* Try it
Return each line in the records below that includes "auto".

Stored entries:
(* ===== verification/Heap.v ===== *)
(** * Array-based binary heaps

    The theory shared by the two heaps of the repository: the hand-written
    cross-indexed heap of [util/indexed_priority_queue.rs] and the standard
    library's [BinaryHeap] under [util/priority_queue.rs].  Both sift an item
    by moving a hole through the array, so the theory is about an array with a
    hole: [hole_inv] says that the order holds everywhere except around the
    hole, [hole_inv_up]/[hole_inv_down] that moving the hole keeps it so, and
    [hole_fill] that filling the hole with an item that fits restores the heap
    order. *)

From S2P Require Import Prelude.

Definition parent (j : nat) : nat := (j - 1) / 2.
#[global] Arguments parent : simpl never.

Lemma parent_left i : parent (2 * i + 1) = i.
Proof. unfold parent; replace (2 * i + 1 - 1) with (i * 2) by lia; by rewrite Nat.div_mul. Qed.

Lemma parent_right i : parent (2 * i + 2) = i.
Proof.
  unfold parent; replace (2 * i + 2 - 1) with (1 + i * 2) by lia.
  rewrite Nat.div_add by lia. done.
Qed.

Lemma parent_lt j : j <> 0 -> parent j < j.
Proof. intros; unfold parent; apply Nat.Div0.div_lt_upper_bound; lia. Qed.

Lemma parent_children i j : j <> 0 -> parent j = i -> j = 2 * i + 1 \/ j = 2 * i + 2.
Proof.
  unfold parent; intros Hj Hp.
  pose proof (Nat.div_mod_eq (j - 1) 2). pose proof (Nat.mod_upper_bound (j - 1) 2). lia.
Qed.

Lemma parent_le_len {A} (l : list A) j : j < length l -> parent j < length l.
Proof. intros; destruct (decide (j = 0)) as [->|]; [done|]. pose proof (parent_lt j); lia. Qed.

#[export] Hint Resolve parent_lt parent_le_len : nexo_heap.

Class TotalPre {A} (leb : A -> A -> bool) := {
  tp_total : forall x y, leb x y = true \/ leb y x = true;
  tp_trans : forall x y z, leb x y = true -> leb y z = true -> leb x z = true }.

Section Heap.
Context {A : Type} (leb : A -> A -> bool) `{!TotalPre leb}.

Lemma tp_false x y : leb x y = false -> leb y x = true.
Proof. intros; destruct (tp_total x y); congruence. Qed.

Lemma tp_refl x : leb x x = true.
Proof. by destruct (tp_total x x). Qed.

(** The item at [p] does not exceed the item at [c]. *)
Definition ord_at (l : list A) (p c : nat) : Prop :=
  forall x y, l !! p = Some x -> l !! c = Some y -> leb x y = true.

Definition heap_ok (l : list A) : Prop := forall j, j <> 0 -> ord_at l (parent j) j.

Definition hole_inv (l : list A) (i : nat) : Prop :=
  (forall j, j <> 0 -> j <> i -> parent j <> i -> ord_at l (parent j) j) /\
  (i <> 0 -> forall j, j <> 0 -> parent j = i -> ord_at l (parent i) j).

(** [x] may sit at [i] as far as the children (resp. the parent) of [i] are
    concerned. *)
Definition fits_below (l : list A) (i : nat) (x : A) : Prop :=
  forall j y, j <> 0 -> parent j = i -> l !! j = Some y -> leb x y = true.
Definition fits_above (l : list A) (i : nat) (x : A) : Prop :=
  i <> 0 -> forall y, l !! parent i = Some y -> leb y x = true.

Lemma heap_ok_hole l i : heap_ok l -> hole_inv l i.
Proof.
  intros Hl; split; [intros j ? _ _; by apply Hl|].
  intros Hi j Hj Hp x z Hx Hz.
  destruct (l !! i) as [y|] eqn:Hy.
  - apply tp_trans with y; [by apply (Hl i) | apply (Hl j); [done|by rewrite Hp|done]].
  - apply lookup_ge_None in Hy. apply lookup_lt_Some in Hz.
    pose proof (parent_lt j Hj); lia.
Qed.

Lemma heap_ok_fits_above l i x : heap_ok l -> l !! i = Some x -> fits_above l i x.
Proof. intros Hl Hx Hi y Hy; by apply (Hl i Hi). Qed.

Lemma heap_ok_fits_below l i x : heap_ok l -> l !! i = Some x -> fits_below l i x.
Proof. intros Hl Hx j y Hj <- Hy; by apply (Hl j Hj). Qed.

(** The content of the hole is irrelevant to the hole invariant. *)
Lemma hole_inv_insert l i x : hole_inv (<[i := x]> l) i <-> hole_inv l i.
Proof.
  split; intros [H1 H2]; (split; [intros j Hj Hji Hpi a b|intros Hi j Hj Hp a b]).
  - specialize (H1 j Hj Hji Hpi a b). rewrite !list_lookup_insert_ne in H1; auto.
  - pose proof (parent_lt i Hi); pose proof (parent_lt j Hj).
    specialize (H2 Hi j Hj Hp a b). rewrite !list_lookup_insert_ne in H2 by lia; auto.
  - rewrite !list_lookup_insert_ne by auto; by apply H1.
  - pose proof (parent_lt i Hi); pose proof (parent_lt j Hj).
    rewrite !list_lookup_insert_ne by lia; by apply H2.
Qed.

Lemma fits_below_insert l i z x : fits_below (<[i := z]> l) i x <-> fits_below l i x.
Proof.
  unfold fits_below; split; intros H j y Hj Hp; pose proof (parent_lt j Hj);
    specialize (H j y Hj Hp); rewrite list_lookup_insert_ne in * by lia; done.
Qed.

Lemma fits_above_insert l i z x : fits_above (<[i := z]> l) i x <-> fits_above l i x.
Proof.
  unfold fits_above; split; intros H Hi y; pose proof (parent_lt i Hi);
    specialize (H Hi y); rewrite list_lookup_insert_ne in * by lia; done.
Qed.

(** Filling the hole with an item that fits yields a heap. *)
Lemma hole_fill l i x :
  hole_inv l i -> fits_below l i x -> fits_above l i x -> heap_ok (<[i := x]> l).
Proof.
  intros [H1 H2] Hb Ha j Hj a b La Lb. pose proof (parent_lt j Hj).
  destruct (decide (i < length l)) as [Hi|Hi]; cycle 1.
  { rewrite list_insert_ge in La, Lb by lia.
    pose proof (lookup_lt_Some _ _ _ La). pose proof (lookup_lt_Some _ _ _ Lb).
    apply (H1 j); auto; lia. }
  destruct (decide (j = i)) as [->|Hji].
  - rewrite list_lookup_insert_eq in Lb by done; simplify_eq.
    rewrite list_lookup_insert_ne in La by lia. by apply Ha.
  - rewrite list_lookup_insert_ne in Lb by done.
    destruct (decide (parent j = i)) as [Hp|Hp].
    + rewrite Hp, list_lookup_insert_eq in La by done; simplify_eq. by apply (Hb j).
    + rewrite list_lookup_insert_ne in La by done. by apply (H1 j).
Qed.

(** Moving the hole from [i] to its parent. *)
Lemma hole_inv_up l i y :
  hole_inv l i -> i <> 0 -> l !! parent i = Some y ->
  hole_inv (<[i := y]> l) (parent i).
Proof.
  intros [H1 H2] Hi Hy. pose proof (parent_lt i Hi).
  split.
  - intros j Hj Hjp Hpp a b. pose proof (parent_lt j Hj).
    destruct (decide (j = i)) as [->|]; [lia|].
    rewrite (list_lookup_insert_ne _ i j) by done.
    destruct (decide (parent j = i)) as [Hp|Hp].
    + rewrite Hp. intros La Lb. pose proof (lookup_lt_Some _ _ _ Lb).
      rewrite list_lookup_insert_eq in La by lia; simplify_eq. by apply (H2 Hi j).
    + rewrite list_lookup_insert_ne by done. by apply H1.
  - intros Hpi j Hj Hp a b. pose proof (parent_lt j Hj). pose proof (parent_lt _ Hpi).
    rewrite (list_lookup_insert_ne _ i (parent (parent i))) by lia. intros La Lb.
    assert (leb a y = true) as Hay by (apply (H1 (parent i)); auto; lia).
    destruct (decide (j = i)) as [->|].
    + destruct (decide (i < length l)).
      * rewrite list_lookup_insert_eq in Lb by done; by simplify_eq.
      * rewrite list_insert_ge in Lb by lia. apply lookup_lt_Some in Lb; lia.
    + rewrite list_lookup_insert_ne in Lb by done.
      apply tp_trans with y; [done|]. apply (H1 j); [done|done|lia|by rewrite Hp|done].
Qed.

Lemma fits_below_up l i x y :
  hole_inv l i -> i <> 0 -> l !! parent i = Some y -> leb x y = true ->
  fits_below (<[i := y]> l) (parent i) x.
Proof.
  intros [H1 H2] Hi Hy Hxy j z Hj Hp Hz. pose proof (parent_lt i Hi).
  destruct (decide (j = i)) as [->|].
  - pose proof (lookup_lt_Some _ _ _ Hz) as Hl; rewrite length_insert in Hl.
    rewrite list_lookup_insert_eq in Hz by done; by simplify_eq.
  - rewrite list_lookup_insert_ne in Hz by done. pose proof (parent_lt j Hj).
    apply tp_trans with y; [done|]. apply (H1 j); [done|done|lia|by rewrite Hp|done].
Qed.

(** Moving the hole from [i] to its smallest child [c]. *)
Lemma hole_inv_down l i c y :
  hole_inv l i -> c <> 0 -> parent c = i -> l !! c = Some y ->
  (forall j z, j <> 0 -> parent j = i -> l !! j = Some z -> leb y z = true) ->
  hole_inv (<[i := y]> l) c.
Proof.
  intros [H1 H2] Hc Hpc Hy Hmin. pose proof (parent_lt c Hc).
  pose proof (lookup_lt_Some _ _ _ Hy).
  split.
  - intros j Hj Hjc Hpj a b. pose proof (parent_lt j Hj).
    destruct (decide (j = i)) as [->|Hji].
    + rewrite list_lookup_insert_eq by lia. rewrite list_lookup_insert_ne by lia.
      intros La Lb; simplify_eq. by apply (H2 Hj c).
    + rewrite (list_lookup_insert_ne _ i j) by done.
      destruct (decide (parent j = i)) as [Hp|Hp].
      * rewrite Hp, list_lookup_insert_eq by lia. intros La Lb; simplify_eq.
        by apply (Hmin j).
      * rewrite list_lookup_insert_ne by done. by apply H1.
  - intros _ j Hj Hp a b. pose proof (parent_lt j Hj).
    rewrite Hpc, list_lookup_insert_eq by lia. rewrite list_lookup_insert_ne by lia.
    intros La Lb; simplify_eq. apply (H1 j); [done|lia|lia|done|done].
Qed.

(** After a move to a smallest child, an item that exceeds that child fits
    below its new parent. *)
Lemma fits_above_down l i c x y :
  c <> 0 -> parent c = i -> l !! c = Some y -> leb y x = true ->
  fits_above (<[i := y]> l) c x.
Proof.
  intros Hc Hp Hy Hyx _ z Hz. pose proof (parent_lt c Hc).
  pose proof (lookup_lt_Some _ _ _ Hy).
  rewrite Hp, list_lookup_insert_eq in Hz by lia. by simplify_eq.
Qed.

(** The root of a heap is a smallest element. *)
Lemma heap_root_min l r : heap_ok l -> l !! 0 = Some r -> forall j y, l !! j = Some y -> leb r y = true.
Proof.
  intros Hl Hr j; induction (lt_wf j) as [j _ IH]; intros y Hy.
  destruct (decide (j = 0)) as [->|Hj]; [simplify_eq; apply tp_refl|].
  pose proof (parent_lt j Hj).
  destruct (lookup_lt_is_Some_2 l (parent j)) as [z Hz].
  { apply parent_le_len. by eapply lookup_lt_Some. }
  apply tp_trans with z; [by eapply IH | by apply (Hl j)].
Qed.

Lemma heap_ok_nil : heap_ok [].
Proof. intros j _ x y Hx; by rewrite lookup_nil in Hx. Qed.

(** Dropping the last element keeps the order. *)
Lemma heap_ok_app_l l k : heap_ok (l ++ k) -> heap_ok l.
Proof.
  intros Hl j Hj x y Hx Hy.
  apply (Hl j Hj); by apply lookup_app_l_Some.
Qed.

(** Appending leaves a hole at the end. *)
Lemma hole_inv_snoc l x : heap_ok l -> hole_inv (l ++ [x]) (length l).
Proof.
  intros Hl; split.
  - intros j Hj Hjl _ a b La Lb. pose proof (parent_lt j Hj).
    pose proof (lookup_lt_Some _ _ _ Lb) as Hlt; rewrite length_app in Hlt; cbn in Hlt.
    rewrite lookup_app_l in La, Lb by lia. by apply (Hl j).
  - intros _ j Hj Hp a b _ Lb. pose proof (parent_lt j Hj).
    pose proof (lookup_lt_Some _ _ _ Lb) as Hlt; rewrite length_app in Hlt; cbn in Hlt; lia.
Qed.

Lemma fits_below_leaf l i x : length l <= 2 * i + 1 -> fits_below l i x.
Proof.
  intros Hlen j y Hj Hp Hy. apply lookup_lt_Some in Hy.
  destruct (parent_children _ _ Hj Hp); lia.
Qed.
End Heap.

* Exercise solution
  - specialize (H1 j Hj Hji Hpi a b). rewrite !list_lookup_insert_ne in H1; auto.
    specialize (H2 Hi j Hj Hp a b). rewrite !list_lookup_insert_ne in H2 by lia; auto.
  - rewrite !list_lookup_insert_ne by auto; by apply H1.
    apply (H1 j); auto; lia. }
    assert (leb a y = true) as Hay by (apply (H1 (parent i)); auto; lia).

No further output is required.